Similar to the first method of testing, among SMA, WMA and EMA, EMA seems to generate the lowest correlations. Again, in this second method, SMA has once again hit the highest correlation value. It is, thus, synchronised with the observation in the outcome of Experiment 3 (price-only experiment) where SMA was shown to be a more suitable moving average technique to be used with the backward analysis because it does not lean towards too few or too many flagged prices. In this case, the relevant authorities could consider using just the SMA calculations (as part of the backward analysis) when performing investigations.
6.8 Chapter Summary
The purpose of Chapter 6 was to conduct four experiments in order to test the two novel methodologies, namely forward analysis and backward analysis, in relation to the research question. Two experiments belonged to forward analysis and another two experiments belonged to backward analysis.

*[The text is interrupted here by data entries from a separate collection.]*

(** What waits to be recorded, and what is remembered, the callback handled. *)
Lemma run_succeeded h actions :
  run fresh_host actions h ->
  (forall event, event ∈ ho_returned h -> Succeeded event ∈ actions) /\
  (forall id fp, mes_events (ho_store h) !! id = Some fp ->
     exists event, Succeeded event ∈ actions /\ ev_ID event = id /\ ev_fingerprint event = fp) /\
  (forall event reply, Recorded event reply ∈ actions -> rp_Status reply = 204 ->
     mes_events (ho_store h) !! ev_ID event = Some (ev_fingerprint event)).
Proof.
  remember fresh_host as h0 eqn:E0. induction 1 as [h|h actions h1 a h2 Hrun IH Hstep].
  { subst h. split_and!; [intros e H|intros id fp H|intros e r H]; [by apply not_elem_of_nil in H|done|by apply not_elem_of_nil in H]. }
  destruct (IH E0) as (Hr & Hk & Hm).
  assert (Hm' : forall e r, Recorded e r ∈ actions -> rp_Status r = 204 ->
                  mes_events (ho_store h2) !! ev_ID e = Some (ev_fingerprint e)).
  { intros e r Hin H204. exact (proj1 (stretch_keeps _ _ _ _ _ Hstep (Hm _ _ Hin H204))). }
  destruct Hstep as [? ? ? ? ? ? ? Hs|? ? ? ? ? ? ? Hs|? ? ? ? ? ? ? ?|? ? ? ? ? ?|store store' ? ? event ? ? Hs];
    cbn [ho_store ho_returned] in *.
  1,2: apply start_reads in Hs as [-> _].
  all: setoid_rewrite elem_of_app; setoid_rewrite list_elem_of_singleton.
  1-3: split_and!; [eauto|intros id fp Hid; destruct (Hk _ _ Hid) as (e & ? & ?); eauto 6|intros e r [Hin|[=]]; eauto].
  - setoid_rewrite elem_of_cons. split_and!; [intros e [->|Hin]; eauto|intros id fp Hid; destruct (Hk _ _ Hid) as (e & ? & ?); eauto 6|intros e r [Hin|[=]]; eauto].
  - apply record_grows in Hs as (_ & Hadd & H204). split_and!.
    + intros e H. left. apply Hr. set_solver.
    + intros id fp [H|[-> ->]]%Hadd; [destruct (Hk _ _ H) as (e & ? & ?); eauto 6|].
      exists event. split; [left; apply Hr; set_solver|done].
    + intros e r [H|[= -> ->]]; eauto.
Qed.
(** The insertion of a record whose unique columns are new. *)
Definition insert_record (operation : string) (queue : QueueName) (id : string) (row : queue_row)
    : Tx queue_db unit :=
  fun db => match records db !! (queue, id) with
            | Some _ => queue_error operation (PgError "23505" EmptyString) db
            | None => (Ok tt, with_records <[ (queue, id) := row ]> db)
            end.

Definition inbox_content (message : InboxMessage) : QueueMessage :=
  mkQueueMessage QueueInbox (im_ID message) (im_ProjectID message) (im_ApplicationID message) EmptyString
    (im_Provider message) (im_Kind message) (im_ContentType message) (im_Payload message) EmptyString
    (im_ReceivedAt message) false false.
Definition inbox_unique (message : InboxMessage) : list string :=
  [im_ApplicationID message; Fingerprint (im_Payload message)].

(* internal/persistence/postgres/queue.go: transaction.requeueFailedInbox *)
Definition requeueFailedInbox (messageID : string) (availableAt : time) : Tx queue_db unit :=
  fun db => match records db !! (QueueInbox, messageID) with
  | Some row =>
      match row_failed row, row_completed row with
      | Some _, None =>
          (Ok tt, with_records <[ (QueueInbox, messageID) :=
             mkQueueRow (row_content row) (row_unique row)
               (Z.max (qm_OccurredAt (row_content row)) (normalizeTime availableAt))
               None None None None now ]> db)
      | _, _ => (Ok tt, db)
      end
  | None => (Ok tt, db)
  end.
(** The owner of an external id, by cases that do not search. *)
Lemma owner_customer db id row :
  identity_wf db -> customers db !! id = Some row ->
  owner db (cu_project row) (cu_external row) = Some (default id (cu_merged row)).
Proof. intros Hwf Hrow. unfold owner. by rewrite (find_external_is _ _ _ Hwf Hrow). Qed.

Lemma owner_canonical db p x c : identity_wf db -> owner db p x = Some c -> canonical_in db p c.
Proof.
  intros Hwf. unfold owner. destruct (find_external p x db) as [[id row]|] eqn:E.
  - apply find_external_some in E as (Hrow & <- & _). intros [= <-].
    destruct (cu_merged row) as [t|] eqn:Em; simpl; [by eapply iw_flat|by exists row].
  - destruct (aliases db !! (p, x)) as [a|] eqn:Ea; [|done]. intros [= <-]. by eapply iw_alias.
Qed.

(** ** Reading *)

Definition missing (e : gerror) : Prop := errors_Is e "persistence.ErrNotFound" = true.

Lemma no_rows operation : exists e, missing e /\
  forall A db, @identity_error A operation ErrNoRows db = (Err e, db).
Proof. eexists. split; [|intros; reflexivity]. reflexivity. Qed.

Lemma stored_identity_ok db id row :
  identity_wf db -> customers db !! id = Some row ->
  stored_identity id row = Ok (mkIdentity id (cu_project row) (cu_external row) (cu_merged row)).
Proof.
  intros Hwf Hrow. unfold stored_identity, identity_customer. cbn.
  by rewrite (iw_valid _ Hwf _ _ Hrow).
Qed.

Lemma byID_found db p id row :
  identity_wf db -> customers db !! id = Some row -> cu_project row = p ->
  customerIdentityByID p id db = (Ok (mkIdentity id p (cu_external row) (cu_merged row)), db).
Proof.
  intros Hwf Hrow <-. unfold customerIdentityByID.
  by rewrite Hrow, String.eqb_refl, (stored_identity_ok _ _ _ Hwf Hrow).
Qed.

Lemma byID_ok db p id identity db' :
  customerIdentityByID p id db = (Ok identity, db') ->
  db' = db /\ exists row, customers db !! id = Some row /\ cu_project row = p /\
    identity = mkIdentity id p (cu_external row) (cu_merged row).
Proof.
  unfold customerIdentityByID. destruct (customers db !! id) as [row|]; [|done].
  destruct (String.eqb_spec (cu_project row) p) as [<-|]; [|done]. unfold stored_identity.
  intros [= H <-]. apply try_err_ok in H as [_ [= <-]]. split; [done|]. by exists row.
Qed.

Lemma byExternal_ok db p x identity db' :
  customerIdentityByExternalID p x db = (Ok identity, db') ->
  db' = db /\ exists id row, find_external p x db = Some (id, row) /\
    identity = mkIdentity id p x (cu_merged row).
Proof.
  unfold customerIdentityByExternalID. destruct (find_external p x db) as [[id row]|] eqn:E; [|done].
  apply find_external_some in E as (_ & Hp & Hx). unfold stored_identity.
  intros [= H <-]. apply try_err_ok in H as [_ [= <-]]. split; [done|]. exists id, row. by rewrite Hp, Hx.
Qed.

(** Resolution finds the owner of an external id, whatever leads to it. *)
Lemma resolve_owner db p x :
  identity_wf db -> ProjectID_Validate p = None -> ValidateExternalCustomerID x = None ->
  match owner db p x with
  | Some c => exists match_, id_ResolveCustomer p x db = (Ok (mkResolution p x c match_), db)
  | None => exists e, missing e /\ id_ResolveCustomer p x db = (Err e, db)
  end.
Proof.
  intros Hwf Hp Hx. unfold id_ResolveCustomer, owner.
  replace (errors_Join [ProjectID_Validate p; ValidateExternalCustomerID x]) with (@None gerror)
    by (symmetry; apply errors_Join_nil; repeat constructor; done).
  cbn [tx_check]. unfold tx_handle, customerIdentityByExternalID.
  destruct (find_external p x db) as [[id row]|] eqn:E.
  - apply find_external_some in E as (Hrow & Hpr & _). rewrite (stored_identity_ok _ _ _ Hwf Hrow).
    unfold resolutionFromCustomer. cbn [ci_mergedInto ci_id]. destruct (cu_merged row) as [t|] eqn:Em; [|by eexists].
    destruct (iw_flat _ Hwf _ _ _ Hrow Em) as (tr & Ht & Htp & Htm). unfold tx_bind.
    rewrite (byID_found _ p _ _ Hwf Ht) by congruence. cbn [ci_mergedInto ci_id]. rewrite Htm. by eexists.
  - destruct (no_rows "load customer") as (e & He & Hrows). rewrite Hrows, He. cbn [negb].
    unfold resolve_alias, tx_bind. destruct (aliases db !! (p, x)) as [a|] eqn:Ea.
    + destruct (iw_alias _ Hwf _ _ _ Ea) as (r & Hr & Hrp & Hrm).
      rewrite (byID_found _ p _ _ Hwf Hr Hrp). cbn [ci_mergedInto ci_id]. rewrite Hrm.
      pose proof (iw_valid _ Hwf _ _ Hr) as Hvalid. unfold Customer_Validate in Hvalid.
      apply errors_Join_nil in Hvalid. rewrite !Forall_cons in Hvalid. destruct Hvalid as (Hid & _).
      cbn [cus_ID] in Hid. unfold CustomerResolution_Validate. cbn [res_ProjectID res_ExternalID res_CanonicalCustomerID res_Match].
      replace (errors_Join _) with (@None gerror)
        by (symmetry; apply errors_Join_nil; repeat constructor; done).
      by eexists.
    + destruct (no_rows "load customer alias") as (e' & He' & Hrows'). rewrite Hrows'. by exists e'.
Qed.

(** Resolving an external id computes its owner: with well-formed tables the
    answer is the unmerged customer the id, its alias or its merge leads to, never a
    conflict, and an id nobody has is reported as not found; nothing changes. *)
Theorem resolve_is_owner db p x :
  identity_wf db -> ProjectID_Validate p = None -> ValidateExternalCustomerID x = None ->
  match owner db p x with
  | Some c => canonical_in db p c /\
      exists match_, id_ResolveCustomer p x db = (Ok (mkResolution p x c match_), db) /\
      exists row, customers db !! c = Some row /\
        id_CustomerByExternalID p x db = (Ok (mkCustomer c p (cu_external row)), db)
  | None => exists e, missing e /\ id_ResolveCustomer p x db = (Err e, db) /\
                      id_CustomerByExternalID p x db = (Err e, db)
  end.
Proof.
  intros Hwf Hp Hx. pose proof (resolve_owner db p x Hwf Hp Hx) as Hresolve.
  destruct (owner db p x) as [c|] eqn:Eo.
  - pose proof (owner_canonical _ _ _ _ Hwf Eo) as Hc. split; [done|].
    destruct Hresolve as [match_ Hr]. exists match_. split; [done|]. destruct Hc as (row & Hrow & Hrp & Hrm).
    exists row. split; [done|]. unfold id_CustomerByExternalID, tx_bind. rewrite Hr.
    cbn [res_CanonicalCustomerID]. rewrite (byID_found _ p _ _ Hwf Hrow Hrp). cbn. by rewrite Hrm.
  - destruct Hresolve as (e & He & Hr). exists e. split; [done|]. split; [done|].
    unfold id_CustomerByExternalID, tx_bind. by rewrite Hr.
Qed.

(** ** Updates *)

(** Ownership without searching. *)
Lemma owner_iff db p x c :
  identity_wf db ->
  owner db p x = Some c <->
  (exists id row, customers db !! id = Some row /\ cu_project row = p /\ cu_external row = x /\
     c = default id (cu_merged row)) \/
  (exists a, aliases db !! (p, x) = Some a /\ c = al_canonical a).
Proof.
  intros Hwf. split.
  - unfold owner. destruct (find_external p x db) as [[id row]|] eqn:E.
    + intros [= <-]. left. apply find_external_some in E as (Hrow & Hp & Hx). by exists id, row.
    + destruct (aliases db !! (p, x)) as [a|] eqn:Ea; [|done]. intros [= <-]. right. by exists a.
  - intros [(id & row & Hrow & <- & <- & ->)|(a & Ha & ->)]; [by apply owner_customer|].
    unfold owner. destruct (find_external p x db) as [[id row]|] eqn:E.
    + apply find_external_some in E as (Hrow & Hp & Hx). by destruct (iw_disjoint _ Hwf _ _ _ _ _ Ha Hrow Hp).
    + by rewrite Ha.
Qed.

(** An ownership is decided by what it answers. *)
Lemma owner_ext db p x o : (forall c, owner db p x = Some c <-> o = Some c) -> owner db p x = o.
Proof.
  intros H. destruct o as [c|]; [by apply H|]. destruct (owner db p x) as [c|]; [|done].
  discriminate (proj1 (H c) eq_refl).
Qed.

Lemma nobody db p x id row :
  identity_wf db -> owner db p x = None -> customers db !! id = Some row -> cu_project row = p -> cu_external row <> x.
Proof. intros Hwf Ho Hrow <- <-. by rewrite (owner_customer _ _ _ Hwf Hrow) in Ho. Qed.

Lemma nobody_alias db p x : owner db p x = None -> identity_wf db -> aliases db !! (p, x) = None.
Proof.
  intros Ho Hwf. destruct (aliases db !! (p, x)) as [a|] eqn:E; [|done].
  assert (owner db p x = Some (al_canonical a)) by (apply owner_iff; eauto). congruence.
Qed.

Definition add_customer (p : ProjectID) (x : string) (id : CustomerID) : identity_db -> identity_db :=
  with_customers <[id := mkCustomerRow p x None]>.

Lemma add_customer_canonical db p x id q c :
  customers db !! id = None -> canonical_in db q c -> canonical_in (add_customer p x id db) q c.
Proof.
  intros Hid (row & Hrow & ?). exists row. cbn. rewrite lookup_insert_ne; [done|]. intros ->. congruence.
Qed.

Lemma add_customer_wf db p x id :
  identity_wf db -> customers db !! id = None -> owner db p x = None ->
  Customer_Validate (mkCustomer id p x) = None -> identity_wf (add_customer p x id db).
Proof.
  intros Hwf Hid Ho Hv. pose proof (nobody_alias _ _ _ Ho Hwf) as Hna. constructor; cbn.
  - intros c r [[<- <-]|[_ Hr]]%lookup_insert_Some; [done|by apply (iw_valid _ Hwf)].
  - intros c1 r1 c2 r2 [[<- <-]|[N1 H1]]%lookup_insert_Some [[<- <-]|[N2 H2]]%lookup_insert_Some; cbn; intros Hp Hx.
    + done.
    + by destruct (nobody _ _ _ _ _ Hwf Ho H2 (eq_sym Hp)).
    + by destruct (nobody _ _ _ _ _ Hwf Ho H1 Hp).
    + by eapply (iw_external _ Hwf).
  - intros c r t [[<- <-]|[_ Hr]]%lookup_insert_Some Hm; [done|].
    apply add_customer_canonical; [done|]. by eapply (iw_flat _ Hwf).
  - intros q y a Ha. apply add_customer_canonical; [done|]. by eapply (iw_alias _ Hwf).
  - intros q y a c r Ha [[<- <-]|[_ Hr]]%lookup_insert_Some; cbn; [intros <- <-; congruence|].
    by eapply (iw_disjoint _ Hwf).
  - intros i m Hm. destruct (iw_audit _ Hwf _ _ Hm) as (Hval & r & Hr & ?). split; [done|]. exists r.
    rewrite lookup_insert_ne; [done|]. intros ->. congruence.
  - apply (iw_unique _ Hwf).
Qed.

Lemma add_customer_owner db p x id q y :
  identity_wf db -> customers db !! id = None -> owner db p x = None ->
  Customer_Validate (mkCustomer id p x) = None ->
  owner (add_customer p x id db) q y = if bool_decide ((q, y) = (p, x)) then Some id else owner db q y.
Proof.
  intros Hwf Hid Ho Hv. pose proof (add_customer_wf _ _ _ _ Hwf Hid Ho Hv) as Hwf'. apply owner_ext. intros c.
  rewrite (owner_iff _ _ _ _ Hwf'). cbn. case_bool_decide as E.
  - injection E as -> ->. split.
    + intros [(i & r & [[<- <-]|[_ Hr]]%lookup_insert_Some & Hp & Hx & ->)|(a & Ha & ->)]; [done| |].
      * by destruct (nobody _ _ _ _ _ Hwf Ho Hr Hp).
      * by rewrite (nobody_alias _ _ _ Ho Hwf) in Ha.
    + intros [= <-]. left. exists id, (mkCustomerRow p x None). by rewrite lookup_insert_eq.
  - rewrite (owner_iff _ _ _ _ Hwf). split.
    + intros [(i & r & [[<- <-]|[_ Hr]]%lookup_insert_Some & Hp & Hx & ->)|Ha]; [by cbn in *; subst|left; eauto 7|by right].
    + intros [(i & r & Hr & ?)|Ha]; [|by right]. left. exists i, r. rewrite lookup_insert_ne; [done|]. intros ->. congruence.
Qed.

The aim of the forward analysis is to flag and filter potentially illegal Pump and Dump (P&D) comments. This analysis flags the comments against the predefined P&D Information Extraction (IE) keyword template and then calculates the ±2 days’ worth of per minute share prices against the “base price” of the flagged comments. The flagged comments are then labelled with price hike thresholds (i.e. “C”, “Y”, “A” and
“R”) accordingly. This allows the flagged comments to be filtered according to their price movements and the indices they belong to. The hypotheses for the two
experiments under forward analysis have both been supported empirically and statistically.

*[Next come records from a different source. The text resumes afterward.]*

(* ===== verification/Catalog.v ===== *)
(** The catalog ([internal/persistence/postgres/catalog.go] and [control.go]):
    projects, provider applications, entitlement definitions, products with what they
    grant, and the mapping of provider products.

    The tables are finite maps from their primary keys; the other unique constraints
    are looked up and the foreign keys are checked where a row is inserted.  Customers
    and the projects belong to [Identity], whose tables are a part of the state; a
    failure of a statement itself belongs to the runner.  ORDER BY is bytewise. *)

From S2P Require Import Prelude GoText GoTime Core Purchase Protection Persistence Stores Repository EntitlementStore QueueStore Frames Identity.
From stdpp Require Import base list strings gmap sorting.
Local Open Scope Z_scope.

(** ** A part of the state *)

(** A call on a part of the state is a call on the whole. *)
Definition tx_zoom {S T A} (get : S -> T) (put : T -> S -> S) (m : Tx T A) : Tx S A :=
  fun s => let '(r, t) := m (get s) in (r, put t s).

Lemma tx_zoom_eq {S T A} (get : S -> T) (put : T -> S -> S) (m : Tx T A) s r s' :
  tx_zoom get put m s = (r, s') <-> exists t, m (get s) = (r, t) /\ s' = put t s.
Proof.
  unfold tx_zoom. destruct (m (get s)) as [r0 t]. split; [by intros [= <- <-]; exists t|].
  by intros (t' & [= <- <-] & ->).
Qed.

(** A call known to succeed. *)
Lemma succeeded {S} (x : result unit * S) : x.1 = Ok tt -> x = (Ok tt, x.2).
Proof. destruct x as [r s]. cbn. by intros ->. Qed.

Lemma answered_result {S A} (x : result A * S) a : x.1 = Ok a -> x = (Ok a, x.2).
Proof. destruct x as [r s]. cbn. by intros ->. Qed.

(** A driver error as a repository reports it. *)
Definition sql_error {S A} (operation : string) (e : pg_error) : Tx S A :=
  tx_err (default (New operation) (classifyError operation (Some e))).

(** ** Tables *)

Record catalog_db : Type := mkCatalogDb {
  cat_identity : identity_db;
  applications : gmap ApplicationID Application;
  entitlement_defs : gmap EntitlementID (ProjectID * string);
  products : gmap ProductID (ProjectID * ProductKind);
  product_entitlements : gmap (ProductID * EntitlementID) ProjectID;
  store_products : gmap (ApplicationID * ProviderProductID) (ProjectID * ProductID)
}.

Definition put_identity (i : identity_db) (db : catalog_db) : catalog_db :=
  mkCatalogDb i (applications db) (entitlement_defs db) (products db) (product_entitlements db) (store_products db).
Definition put_projects (p : ProjectID) (db : catalog_db) : catalog_db :=
  let i := cat_identity db in
  put_identity (mkIdentityDb ({[p]} ∪ id_projects i) (customers i) (aliases i) (merges i) (locks i)) db.
Definition with_applications f (db : catalog_db) : catalog_db :=
  mkCatalogDb (cat_identity db) (f (applications db)) (entitlement_defs db) (products db)
    (product_entitlements db) (store_products db).
Definition with_entitlement_defs f (db : catalog_db) : catalog_db :=
  mkCatalogDb (cat_identity db) (applications db) (f (entitlement_defs db)) (products db)
    (product_entitlements db) (store_products db).
Definition with_products f (db : catalog_db) : catalog_db :=
  mkCatalogDb (cat_identity db) (applications db) (entitlement_defs db) (f (products db))
    (product_entitlements db) (store_products db).
Definition with_product_entitlements f (db : catalog_db) : catalog_db :=
  mkCatalogDb (cat_identity db) (applications db) (entitlement_defs db) (products db)
    (f (product_entitlements db)) (store_products db).
Definition with_store_products f (db : catalog_db) : catalog_db :=
  mkCatalogDb (cat_identity db) (applications db) (entitlement_defs db) (products db)
    (product_entitlements db) (f (store_products db)).

Definition project_exists (p : ProjectID) (db : catalog_db) : bool :=
  bool_decide (p ∈ id_projects (cat_identity db)).
Definition in_project {A} (p : ProjectID) (row : option (ProjectID * A)) : bool :=
  match row with Some (q, _) => String.eqb q p | None => false end.
Definition application_in (p : ProjectID) (a : ApplicationID) (db : catalog_db) : bool :=
  match applications db !! a with Some app => String.eqb (app_ProjectID app) p | None => false end.

(** [INSERT ... ON CONFLICT (primary key) DO NOTHING] of one row: the arbiter first,
    then the other unique constraints, then the foreign keys. *)
Definition insert_row {S} (operation : string) (present unique references : S -> bool) (add : S -> S) : Tx S unit :=
  fun db =>
    if present db then (Ok tt, db)
    else if negb (unique db) then sql_error operation (PgError "23505" EmptyString) db
    else if negb (references db) then sql_error operation (PgError "23503" EmptyString) db
    else (Ok tt, add db).

Definition refused (operation : string) : gerror := Wrapf (operation ++ ": %w")%string [] ErrConflict.

(** ** Reading *)

(* internal/persistence/postgres/catalog.go: transaction.Application *)
Definition pg_Application (projectID : ProjectID) (applicationID : ApplicationID) : Tx catalog_db Application :=
  tx_check (errors_Join [ProjectID_Validate projectID; ApplicationID_Validate applicationID])
  (fun db =>
     match applications db !! applicationID with
     | Some row =>
         if String.eqb (app_ProjectID row) projectID then
           let application := mkApplication applicationID projectID (app_Store row) in
           ((try* wrap_err "validate stored application: %w" [] (Application_Validate application) in
             Ok application), db)
         else sql_error "load application" ErrNoRows db
     | None => sql_error "load application" ErrNoRows db
     end).

(* internal/persistence/postgres/catalog.go: validateCatalogProductIDs *)
Definition validateCatalogProductIDs (projectID : ProjectID) (applicationID : ApplicationID)
    (providerProductIDs : list ProviderProductID) : error :=
  errors_Join [ProjectID_Validate projectID; ApplicationID_Validate applicationID] ;;?
  forPrefix (fun seen providerProductID =>
      ProviderProductID_Validate providerProductID ;;?
      refuse_if (contains_str seen providerProductID)
        (Errorf "duplicate provider product ID %q" [AStr providerProductID]))
    [] providerProductIDs.

(* internal/persistence/postgres/catalog.go: validateEntitlements *)
Definition validateEntitlements (entitlements : list Entitlement) : error :=
  forEach (fun index entitlement =>
      wrap_err "entitlement %d: %w" [AInt (Z.of_nat index)] (Entitlement_Validate entitlement)) entitlements.

(* internal/persistence/postgres/catalog.go: validateLoadedCatalogProduct *)
Definition validateLoadedCatalogProduct (product : CatalogProduct) : error :=
  if Nat.eqb (length (cp_Entitlements product)) 0 then
    errors_Join [StoreProduct_Validate (cp_Mapping product); ProductID_Validate (prod_ID (cp_Product product));
                 ProjectID_Validate (prod_ProjectID (cp_Product product));
                 ProductKind_Validate (prod_Kind (cp_Product product))]
  else
    errors_Join [StoreProduct_Validate (cp_Mapping product); Product_Validate (cp_Product product);
                 validateEntitlements (cp_Entitlements product)].

(** One row of the catalog query: a mapped product, and one of its grants or NULLs. *)
Record catalog_row : Type := mkCatalogRow {
  cr_provider : ProviderProductID;
  cr_product : ProductID;
  cr_kind : ProductKind;
  cr_entitlement : option EntitlementID;
  cr_key : option string
}.

(** The entitlements granted by a product of a project, ordered by id. *)
Definition granted (projectID : ProjectID) (productID : ProductID) (db : catalog_db) : list EntitlementID :=
  merge_sort (fun a b => Is_true (string_le a b))
    (map (fun entry => entry.1.2)
       (List.filter (fun entry => String.eqb entry.1.1 productID && String.eqb entry.2 projectID)
          (map_to_list (product_entitlements db)))).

As for the backward analysis, the aim is to detect abnormalities in the price movements followed by performing backward analysis to match the abnormal stock prices with the flagged comments to further classify flagged comments with the intention of reducing false positives for flagged comments. This analysis flags the abnormalities in the price movements using moving average techniques (i.e. SMA, WMA, EMA) with the moving average thresholds (i.e. “5%”, “10%” and “15%”) for three different time periods (i.e. 1 Day, 3 Day and 5 Day) and then backward labels the moving average thresholds to the flagged comments, which attempts to further filter the flagged comments while resolving false positives. The hypotheses for the two backward analysis experiments have both been supported empirically and statistically.
This concludes that it is possible to perform both novel forward and backward analysis by flagging the comments using the P&D IE keyword template with the price hike thresholds, then match the abnormalities in the stock prices with the flagged comments to further classify flagged comments to resolve false positives.
This research also investigates the potential use of Semantical Textual Similarity (STS) in order to test whether it can be used to improve the comments flagging process in the forward analysis, by comparing the semantic meaning between the comments and the P&D keywords, phrases and sentences. Chapter 6 consists of three experiments for this purpose.